───── Record set
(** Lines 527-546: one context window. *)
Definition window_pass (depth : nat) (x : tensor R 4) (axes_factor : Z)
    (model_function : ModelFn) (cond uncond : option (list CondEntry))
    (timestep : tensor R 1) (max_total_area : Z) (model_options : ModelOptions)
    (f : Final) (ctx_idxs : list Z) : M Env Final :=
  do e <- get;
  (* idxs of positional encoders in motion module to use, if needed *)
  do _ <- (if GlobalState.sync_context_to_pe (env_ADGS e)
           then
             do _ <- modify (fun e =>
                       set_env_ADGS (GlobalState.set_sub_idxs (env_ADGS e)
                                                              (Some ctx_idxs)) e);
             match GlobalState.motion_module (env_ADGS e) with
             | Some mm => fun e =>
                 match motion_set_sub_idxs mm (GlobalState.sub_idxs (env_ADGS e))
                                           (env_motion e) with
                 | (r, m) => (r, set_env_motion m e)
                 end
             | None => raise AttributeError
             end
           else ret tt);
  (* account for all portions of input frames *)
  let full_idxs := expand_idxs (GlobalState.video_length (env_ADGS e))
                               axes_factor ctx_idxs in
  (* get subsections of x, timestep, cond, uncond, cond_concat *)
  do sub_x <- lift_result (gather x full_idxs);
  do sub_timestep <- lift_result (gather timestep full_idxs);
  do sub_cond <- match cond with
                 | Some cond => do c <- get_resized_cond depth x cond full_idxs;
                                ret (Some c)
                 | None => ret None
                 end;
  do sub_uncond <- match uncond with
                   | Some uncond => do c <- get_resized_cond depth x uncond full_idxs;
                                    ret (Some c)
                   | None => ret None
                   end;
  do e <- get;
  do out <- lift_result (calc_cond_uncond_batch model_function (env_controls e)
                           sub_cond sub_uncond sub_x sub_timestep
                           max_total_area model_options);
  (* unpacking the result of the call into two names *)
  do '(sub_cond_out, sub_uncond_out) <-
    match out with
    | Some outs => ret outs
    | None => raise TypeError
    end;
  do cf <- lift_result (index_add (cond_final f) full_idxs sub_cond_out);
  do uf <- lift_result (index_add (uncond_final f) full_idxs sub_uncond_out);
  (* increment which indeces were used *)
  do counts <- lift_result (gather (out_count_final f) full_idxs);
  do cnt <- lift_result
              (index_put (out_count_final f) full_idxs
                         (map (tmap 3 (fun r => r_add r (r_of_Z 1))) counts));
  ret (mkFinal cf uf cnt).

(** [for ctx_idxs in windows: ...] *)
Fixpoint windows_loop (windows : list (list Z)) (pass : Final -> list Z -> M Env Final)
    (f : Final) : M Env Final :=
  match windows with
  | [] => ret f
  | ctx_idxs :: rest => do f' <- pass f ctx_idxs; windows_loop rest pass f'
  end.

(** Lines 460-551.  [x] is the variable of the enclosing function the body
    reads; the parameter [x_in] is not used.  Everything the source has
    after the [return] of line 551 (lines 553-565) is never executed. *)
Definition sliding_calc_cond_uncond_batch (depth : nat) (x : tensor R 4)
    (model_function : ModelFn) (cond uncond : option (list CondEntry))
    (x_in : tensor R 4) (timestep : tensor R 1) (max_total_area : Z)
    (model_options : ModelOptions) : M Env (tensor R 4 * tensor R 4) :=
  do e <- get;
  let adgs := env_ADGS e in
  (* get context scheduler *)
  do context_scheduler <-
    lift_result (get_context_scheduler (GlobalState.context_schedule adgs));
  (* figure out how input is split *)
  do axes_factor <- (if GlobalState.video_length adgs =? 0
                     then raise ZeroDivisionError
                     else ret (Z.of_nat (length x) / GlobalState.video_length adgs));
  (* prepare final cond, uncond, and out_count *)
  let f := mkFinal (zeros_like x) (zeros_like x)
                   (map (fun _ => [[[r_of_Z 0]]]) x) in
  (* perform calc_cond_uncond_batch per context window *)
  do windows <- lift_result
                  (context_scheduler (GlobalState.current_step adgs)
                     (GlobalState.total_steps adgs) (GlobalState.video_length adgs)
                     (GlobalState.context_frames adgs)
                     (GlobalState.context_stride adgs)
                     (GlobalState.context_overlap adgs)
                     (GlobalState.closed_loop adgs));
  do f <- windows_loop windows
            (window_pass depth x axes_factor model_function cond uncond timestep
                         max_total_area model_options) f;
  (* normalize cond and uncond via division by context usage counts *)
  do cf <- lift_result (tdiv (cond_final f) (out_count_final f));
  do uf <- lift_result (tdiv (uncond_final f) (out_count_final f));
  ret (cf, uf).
──────────
* [What the task asks]
Each line of the data must be retyped exactly.

* [Exercise solution]
(** Lines 527-546: one context window. *)
Definition window_pass (depth : nat) (x : tensor R 4) (axes_factor : Z)
    (model_function : ModelFn) (cond uncond : option (list CondEntry))
    (timestep : tensor R 1) (max_total_area : Z) (model_options : ModelOptions)
    (f : Final) (ctx_idxs : list Z) : M Env Final :=
  do e <- get;
  (* idxs of positional encoders in motion module to use, if needed *)
  do _ <- (if GlobalState.sync_context_to_pe (env_ADGS e)
           then
             do _ <- modify (fun e =>
                       set_env_ADGS (GlobalState.set_sub_idxs (env_ADGS e)
                                                              (Some ctx_idxs)) e);
             match GlobalState.motion_module (env_ADGS e) with
             | Some mm => fun e =>
                 match motion_set_sub_idxs mm (GlobalState.sub_idxs (env_ADGS e))
                                           (env_motion e) with
                 | (r, m) => (r, set_env_motion m e)
                 end
             | None => raise AttributeError
             end
           else ret tt);
  (* account for all portions of input frames *)
  let full_idxs := expand_idxs (GlobalState.video_length (env_ADGS e))
                               axes_factor ctx_idxs in
  (* get subsections of x, timestep, cond, uncond, cond_concat *)
  do sub_x <- lift_result (gather x full_idxs);
  do sub_timestep <- lift_result (gather timestep full_idxs);
  do sub_cond <- match cond with
                 | Some cond => do c <- get_resized_cond depth x cond full_idxs;
                                ret (Some c)
                 | None => ret None
                 end;
  do sub_uncond <- match uncond with
                   | Some uncond => do c <- get_resized_cond depth x uncond full_idxs;
                                    ret (Some c)
                   | None => ret None
                   end;
  do e <- get;
  do out <- lift_result (calc_cond_uncond_batch model_function (env_controls e)
                           sub_cond sub_uncond sub_x sub_timestep
                           max_total_area model_options);
  (* unpacking the result of the call into two names *)
  do '(sub_cond_out, sub_uncond_out) <-
    match out with
    | Some outs => ret outs
    | None => raise TypeError
    end;
  do cf <- lift_result (index_add (cond_final f) full_idxs sub_cond_out);
  do uf <- lift_result (index_add (uncond_final f) full_idxs sub_uncond_out);
  (* increment which indeces were used *)
  do counts <- lift_result (gather (out_count_final f) full_idxs);
  do cnt <- lift_result
              (index_put (out_count_final f) full_idxs
                         (map (tmap 3 (fun r => r_add r (r_of_Z 1))) counts));
  ret (mkFinal cf uf cnt).

(** [for ctx_idxs in windows: ...] *)
Fixpoint windows_loop (windows : list (list Z)) (pass : Final -> list Z -> M Env Final)
    (f : Final) : M Env Final :=
  match windows with
  | [] => ret f
  | ctx_idxs :: rest => do f' <- pass f ctx_idxs; windows_loop rest pass f'
  end.

(** Lines 460-551.  [x] is the variable of the enclosing function the body
    reads; the parameter [x_in] is not used.  Everything the source has
    after the [return] of line 551 (lines 553-565) is never executed. *)
Definition sliding_calc_cond_uncond_batch (depth : nat) (x : tensor R 4)
    (model_function : ModelFn) (cond uncond : option (list CondEntry))
    (x_in : tensor R 4) (timestep : tensor R 1) (max_total_area : Z)
    (model_options : ModelOptions) : M Env (tensor R 4 * tensor R 4) :=
  do e <- get;
  let adgs := env_ADGS e in
  (* get context scheduler *)
  do context_scheduler <-
    lift_result (get_context_scheduler (GlobalState.context_schedule adgs));
  (* figure out how input is split *)
  do axes_factor <- (if GlobalState.video_length adgs =? 0
                     then raise ZeroDivisionError
                     else ret (Z.of_nat (length x) / GlobalState.video_length adgs));
  (* prepare final cond, uncond, and out_count *)
  let f := mkFinal (zeros_like x) (zeros_like x)
                   (map (fun _ => [[[r_of_Z 0]]]) x) in
  (* perform calc_cond_uncond_batch per context window *)
  do windows <- lift_result
                  (context_scheduler (GlobalState.current_step adgs)
                     (GlobalState.total_steps adgs) (GlobalState.video_length adgs)
                     (GlobalState.context_frames adgs)
                     (GlobalState.context_stride adgs)
                     (GlobalState.context_overlap adgs)
                     (GlobalState.closed_loop adgs));
  do f <- windows_loop windows
            (window_pass depth x axes_factor model_function cond uncond timestep
                         max_total_area model_options) f;
  (* normalize cond and uncond via division by context usage counts *)
  do cf <- lift_result (tdiv (cond_final f) (out_count_final f));
  do uf <- lift_result (tdiv (uncond_final f) (out_count_final f));
  ret (cf, uf).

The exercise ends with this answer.